The hybrid SVR-GA approach improved predictive accuracy by a wide margin, particularly with higher parameter values. This highlighted the robust performance of the SVR-GA-CML model, exhibiting uniform lending credibility at more diverse sample sizes and parameters. Integration of artificial intelligence into traditional statistical techniques in time series forecasting has taken the superior place. Enhancing accuracy is being turned into practical areas where forecasting economics and population studies need to make decision-making and allocation decisions with precise forecasts.
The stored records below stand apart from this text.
Lemma reads_insert {K V} (lt : K → K → bool) (rd : reads_prog (K * V)) (f : K * V → list Z) l m :
  Forall (λ p, reads rd (f p) p) l → map_sorted lt (m ++ l) →
  reads (read_insert rd (map_insert lt) (length l) m) (concat (map f l)) (m ++ l).
Proof.
  intros Hr. revert m. induction Hr as [|p l Hp Hr IH]; intros m Hs.
  - rewrite app_nil_r. apply reads_ret.
  - cbn [map concat length read_insert]. eapply reads_bind; [exact Hp |].
    rewrite map_insert_last.
    + replace (m ++ p :: l) with ((m ++ [p]) ++ l) in * by (by rewrite <- app_assoc).
      by apply IH.
    + clear -Hs. induction m as [|q m IH]; [constructor |].
      inversion_clear Hs as [|? ? Hs' Hq]. constructor; [|by apply IH].
      rewrite Forall_app, Forall_cons in Hq. apply Hq.
Qed.

(** Whatever the container, the elements are inserted in the order of the wire. *)
Lemma reads_insert_fold {A C} (ins : A → C → C) (rd : reads_prog A) (f : A → list Z) l m :
  Forall (λ x, reads rd (f x) x) l →
  reads (read_insert rd ins (length l) m) (concat (map f l)) (foldl (λ m x, ins x m) m l).
Proof.
  intros Hr. revert m. induction Hr as [|x l Hx Hr IH]; intros m; [apply reads_ret |].
  cbn [map concat length read_insert foldl]. by eapply reads_bind.
Qed.

Section map.
Context {K V : Type} (dK : K) (dV : V) (lt : K → K → bool).
Context (ck : codec K) (cv : codec V) `{!CodecLaws ck} `{!CodecLaws cv}.

Definition codec_map : codec (list (K * V)) :=
  Codec (λ S _, write_map (c_write ck) (c_write cv)) (read_map dK dV (c_read ck) (c_read cv) lt).
(* ===== verification/Packets.v ===== *)
(** The two packets of the TARS protocol, [RequestPacket] and [ResponsePacket] of
    [src/servant/tup/RequestF.tars], as the generated structures: their members,
    and the proof that they satisfy the laws of [TarsStruct]. *)
From stdpp Require Import prelude list.
From Stdlib Require Import ZArith Lia Sorting.Sorted.
From S2P Require Import Prelude Bytes TarsBuffer TarsOutput TarsInput TarsSkip TarsWire.
From S2P Require Import TarsCodec TarsContainers TarsStruct.

(** The order of [std::string]: byte by byte, a prefix first. *)
Fixpoint string_lt (s t : list Z) : bool :=
  match s, t with
  | _, [] => false
  | [], _ :: _ => true
  | a :: s', b :: t' => if a <? b then true else if b <? a then false else string_lt s' t'
  end.

Definition codec_string_map : codec (list (list Z * list Z)) :=
  codec_map [] [] string_lt codec_string codec_string.

#[export] Instance string_map_laws : CodecLaws codec_string_map := map_laws [] [] string_lt codec_string codec_string.

(** * Kinds of members, by what the generator emits for them *)
Section members.
Context {R : Type} (tag : Z) (require : bool).

Definition member_Short (def : Z) (get : R → Z) (set : Z → R → R) : member R :=
  Member codec_Short tag require get set (λ _, def) (Some (λ v, negb (v =? def))).
Definition member_Char (def : Z) (get : R → Z) (set : Z → R → R) : member R :=
  Member codec_Char tag require get set (λ _, def) (Some (λ v, negb (v =? def))).
Definition member_Int32 (def : Z) (get : R → Z) (set : Z → R → R) : member R :=
  Member codec_Int32 tag require get set (λ _, def) (Some (λ v, negb (v =? def))).
Definition member_string (def : list Z) (get : R → list Z) (set : list Z → R → R) : member R :=
  Member codec_string tag require get set (λ _, def) (Some (λ v, negb (bool_decide (v = def)))).
Definition member_bytes (get : R → list Z) (set : list Z → R → R) : member R :=
  Member codec_bytes tag require get set (λ _, []) (Some (λ v, 0 <? zlen v)).
Definition member_map (get : R → list (list Z * list Z)) (set : list (list Z * list Z) → R → R) : member R :=
  Member codec_string_map tag require get set (λ _, []) (Some (λ v, 0 <? zlen v)).
End members.

(** What the laws need of one member on its own. *)
Definition member_good {R} (f : member R) : Prop :=
  is_tag (m_tag f) ∧ (∀ v r, m_get f (m_set f v r) = v) ∧ (∀ v, c_ok (m_reset f v)) ∧
  (∀ p v v0, m_differs f = Some p → p v = false → m_reset f v0 = v).

Section good.
Context {R : Type} (tag : Z) (require : bool).

Lemma good_int (c : codec Z) `{!CodecLaws c} def (get : R → Z) set :
  is_tag tag → c_ok def → (∀ v r, get (set v r) = v) →
  member_good (Member c tag require get set (λ _, def) (Some (λ v, negb (v =? def)))).
Proof.
  intros Ht Hd Hgs. split_and!; [done.. |]. cbn. intros p v v0 [= <-] Hp.
  by apply negb_false_iff, Z.eqb_eq in Hp.
Qed.

Lemma good_string def (get : R → list Z) set :
  is_tag tag → string_ok def → (∀ v r, get (set v r) = v) →
  member_good (member_string tag require def get set).
Proof.
  intros Ht Hd Hgs. split_and!; [done.. |]. cbn. intros p v v0 [= <-] Hp.
  by apply negb_false_iff, bool_decide_eq_true in Hp.
Qed.

Lemma empty_differs {A} (v v0 : list A) : (0 <? zlen v) = false → [] = v.
Proof. intros H%Z.ltb_ge. destruct v; [done | cbn in H; lia]. Qed.

Lemma good_bytes (get : R → list Z) set :
  is_tag tag → (∀ v r, get (set v r) = v) → member_good (member_bytes tag require get set).
Proof.
  intros Ht Hgs. split_and!; [done.. | | cbn; intros p v v0 [= <-]; by apply empty_differs].
  intros v. split; [constructor | done].
Qed.

Lemma good_map (get : R → list (list Z * list Z)) set :
  is_tag tag → (∀ v r, get (set v r) = v) → member_good (member_map tag require get set).
Proof.
  intros Ht Hgs. split_and!; [done.. | | cbn; intros p v v0 [= <-]; by apply empty_differs].
  intros v. split_and!; try constructor; done.
Qed.
End good.

(** The laws of a structure, from those of its members. *)
Lemma struct_laws_of {R} (F : list (member R)) :
  Forall member_good F → StronglySorted (λ f g, m_tag f < m_tag g) F →
  (∀ f g v r, f ∈ F → g ∈ F → m_tag f ≠ m_tag g → m_get g (m_set f v r) = m_get g r) →
  (∀ r r', Forall (λ f, m_get f r = m_get f r') F → r = r') →
  StructLaws F.
Proof.
  intros HF Hs Hi He. pose proof (proj1 (Forall_forall _ _) HF) as HF'.
  constructor; [done | | by intros; apply HF' | done | done | by intros; apply HF' | ].
  - eapply Forall_impl; [exact HF |]. by intros f (?&_).
  - intros f p v v0 Hf. by apply HF'.
Qed.

(** Checks the pairs of members one by one. *)
Ltac members_apart :=
  intros f g v r Hf Hg; revert v;
  repeat (apply elem_of_cons in Hf as [-> | Hf]); [.. | by apply not_elem_of_nil in Hf];
  repeat (apply elem_of_cons in Hg as [-> | Hg]); try (by apply not_elem_of_nil in Hg);
  cbn; intros; (done || congruence).

(** * RequestPacket *)
Module RequestPacket.
Record t := mk {
  iVersion : Z; cPacketType : Z; iMessageType : Z; iRequestId : Z;
  sServantName : list Z; sFuncName : list Z; sBuffer : list Z; iTimeout : Z;
  context : list (list Z * list Z); status : list (list Z * list Z)
}.

Definition empty : t := mk 0 0 0 0 [] [] [] 0 [] [].

Definition fields : list (member t) := [
  member_Short 1 true 0 iVersion
    (λ v r, mk v (cPacketType r) (iMessageType r) (iRequestId r) (sServantName r) (sFuncName r) (sBuffer r) (iTimeout r) (context r) (status r));
  member_Char 2 true 0 cPacketType
    (λ v r, mk (iVersion r) v (iMessageType r) (iRequestId r) (sServantName r) (sFuncName r) (sBuffer r) (iTimeout r) (context r) (status r));
  member_Int32 3 true 0 iMessageType
    (λ v r, mk (iVersion r) (cPacketType r) v (iRequestId r) (sServantName r) (sFuncName r) (sBuffer r) (iTimeout r) (context r) (status r));
  member_Int32 4 true 0 iRequestId
    (λ v r, mk (iVersion r) (cPacketType r) (iMessageType r) v (sServantName r) (sFuncName r) (sBuffer r) (iTimeout r) (context r) (status r));
  member_string 5 true [] sServantName
    (λ v r, mk (iVersion r) (cPacketType r) (iMessageType r) (iRequestId r) v (sFuncName r) (sBuffer r) (iTimeout r) (context r) (status r));
  member_string 6 true [] sFuncName
    (λ v r, mk (iVersion r) (cPacketType r) (iMessageType r) (iRequestId r) (sServantName r) v (sBuffer r) (iTimeout r) (context r) (status r));
  member_bytes 7 true sBuffer
    (λ v r, mk (iVersion r) (cPacketType r) (iMessageType r) (iRequestId r) (sServantName r) (sFuncName r) v (iTimeout r) (context r) (status r));
  member_Int32 8 true 0 iTimeout
    (λ v r, mk (iVersion r) (cPacketType r) (iMessageType r) (iRequestId r) (sServantName r) (sFuncName r) (sBuffer r) v (context r) (status r));
  member_map 9 true context
    (λ v r, mk (iVersion r) (cPacketType r) (iMessageType r) (iRequestId r) (sServantName r) (sFuncName r) (sBuffer r) (iTimeout r) v (status r));
  member_map 10 true status
    (λ v r, mk (iVersion r) (cPacketType r) (iMessageType r) (iRequestId r) (sServantName r) (sFuncName r) (sBuffer r) (iTimeout r) (context r) v)
].

#[export] Instance laws : StructLaws fields.
Proof.
  unfold fields. apply struct_laws_of.
  - repeat apply Forall_cons_2; [..| apply Forall_nil_2];
      (apply good_int || apply good_string || apply good_bytes || apply good_map); done.
  - repeat (apply SSorted_cons || apply SSorted_nil); repeat (apply Forall_cons_2 || apply Forall_nil_2); cbn; lia.
  - members_apart.
  - intros [] []. unfold fields. rewrite !Forall_cons. cbn. by intros (->&->&->&->&->&->&->&->&->&->&_).
Qed.
End RequestPacket.

(** * ResponsePacket *)
Module ResponsePacket.
Record t := mk {
  iVersion : Z; cPacketType : Z; iRequestId : Z; iMessageType : Z; iRet : Z;
  sBuffer : list Z; status : list (list Z * list Z);
  sResultDesc : list Z; context : list (list Z * list Z)
}.

Definition empty : t := mk 0 0 0 0 0 [] [] [] [].

Definition fields : list (member t) := [
  member_Short 1 true 0 iVersion
    (λ v r, mk v (cPacketType r) (iRequestId r) (iMessageType r) (iRet r) (sBuffer r) (status r) (sResultDesc r) (context r));
  member_Char 2 true 0 cPacketType
    (λ v r, mk (iVersion r) v (iRequestId r) (iMessageType r) (iRet r) (sBuffer r) (status r) (sResultDesc r) (context r));
  member_Int32 3 true 0 iRequestId
    (λ v r, mk (iVersion r) (cPacketType r) v (iMessageType r) (iRet r) (sBuffer r) (status r) (sResultDesc r) (context r));
  member_Int32 4 true 0 iMessageType
    (λ v r, mk (iVersion r) (cPacketType r) (iRequestId r) v (iRet r) (sBuffer r) (status r) (sResultDesc r) (context r));
  member_Int32 5 true 0 iRet
    (λ v r, mk (iVersion r) (cPacketType r) (iRequestId r) (iMessageType r) v (sBuffer r) (status r) (sResultDesc r) (context r));
  member_bytes 6 true sBuffer
    (λ v r, mk (iVersion r) (cPacketType r) (iRequestId r) (iMessageType r) (iRet r) v (status r) (sResultDesc r) (context r));
  member_map 7 true status
    (λ v r, mk (iVersion r) (cPacketType r) (iRequestId r) (iMessageType r) (iRet r) (sBuffer r) v (sResultDesc r) (context r));
  member_string 8 false [] sResultDesc
    (λ v r, mk (iVersion r) (cPacketType r) (iRequestId r) (iMessageType r) (iRet r) (sBuffer r) (status r) v (context r));
  member_map 9 false context
    (λ v r, mk (iVersion r) (cPacketType r) (iRequestId r) (iMessageType r) (iRet r) (sBuffer r) (status r) (sResultDesc r) v)
].

#[export] Instance laws : StructLaws fields.
Proof.
  unfold fields. apply struct_laws_of.
  - repeat apply Forall_cons_2; [..| apply Forall_nil_2];
      (apply good_int || apply good_string || apply good_bytes || apply good_map); done.
  - repeat (apply SSorted_cons || apply SSorted_nil); repeat (apply Forall_cons_2 || apply Forall_nil_2); cbn; lia.
  - members_apart.
  - intros [] []. unfold fields. rewrite !Forall_cons. cbn. by intros (->&->&->&->&->&->&->&->&->&_).
Qed.
End ResponsePacket.

#[export] Existing Instance RequestPacket.laws.
#[export] Existing Instance ResponsePacket.laws.
(** A buffer built elsewhere joins the list. *)
Lemma addBuffer_shared_spec s l b :
  inv s → heap s !! l = Some b → good b → l ∉ _bufferList s →
  zlen (abs s) + zlen (Buffer.content b) < 2 ^ 62 →
  ∃ s', addBuffer_shared l s = (Ok tt, s') ∧ inv s' ∧ abs s' = abs s ++ Buffer.content b.
Proof.
  intros Hi E Hb Hl Hmax. unfold addBuffer_shared.
  rewrite (bind_Ok _ _ _ _ _ (empty_eq _ _ _ E (proj1 Hb))).
  case_bool_decide as Hc; [exists s; by rewrite Hc, app_nil_r |].
  destruct (inv_push s l b (_defaultBuff s) Hi Hl Hb) as [Hi' Ha']; [by left | done |].
  rewrite insert_id in Hi', Ha' by done. destruct (good_left b Hb) as [El _].
  pose proof Hi as (_ & _ & _ & Els & _).
  unfold bind, get_st, set_list, set_length, deref, modify; cbn. rewrite E, El.
  rewrite wrapU_id by (unfold in_U; lia). eauto.
Qed.

(** [compute] restores the length whatever [addLength] and [subLength] did to
    it. *)
Lemma drop_empty_spec s ls : Forall (good_at (heap s)) ls → NoDup ls →
  ∃ ls', drop_empty ls s = (Ok ls', s) ∧ ls' `suffix_of` ls ∧
    contents (heap s) ls' = contents (heap s) ls.
Proof.
  intros Hg Hnd. induction Hg as [|l ls (b & E & Hb) Hg IH]; [by exists [] |].
  apply NoDup_cons in Hnd as [_ Hnd]. cbn [drop_empty].
  rewrite (bind_Ok _ _ _ _ _ (empty_eq _ _ _ E (proj1 Hb))).
  case_bool_decide as Hc; [|by exists (l :: ls)].
  destruct (IH Hnd) as (ls' & E' & Hs & Ec). exists ls'. split; [done |].
  split; [by apply suffix_cons_r |]. by rewrite (contents_cons _ _ _ _ E), Hc.
Qed.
The originality of this study lies in the integration of statistical and AI hybrid techniques to upgrade the accuracy of time series forecasting. It provides the much-needed insight into the analysis of integer-valued time series and underscoring AI's transformational role in predictive analytics. Approval based on ethical standards was passed, and none of the contributors declared a conflict of interest.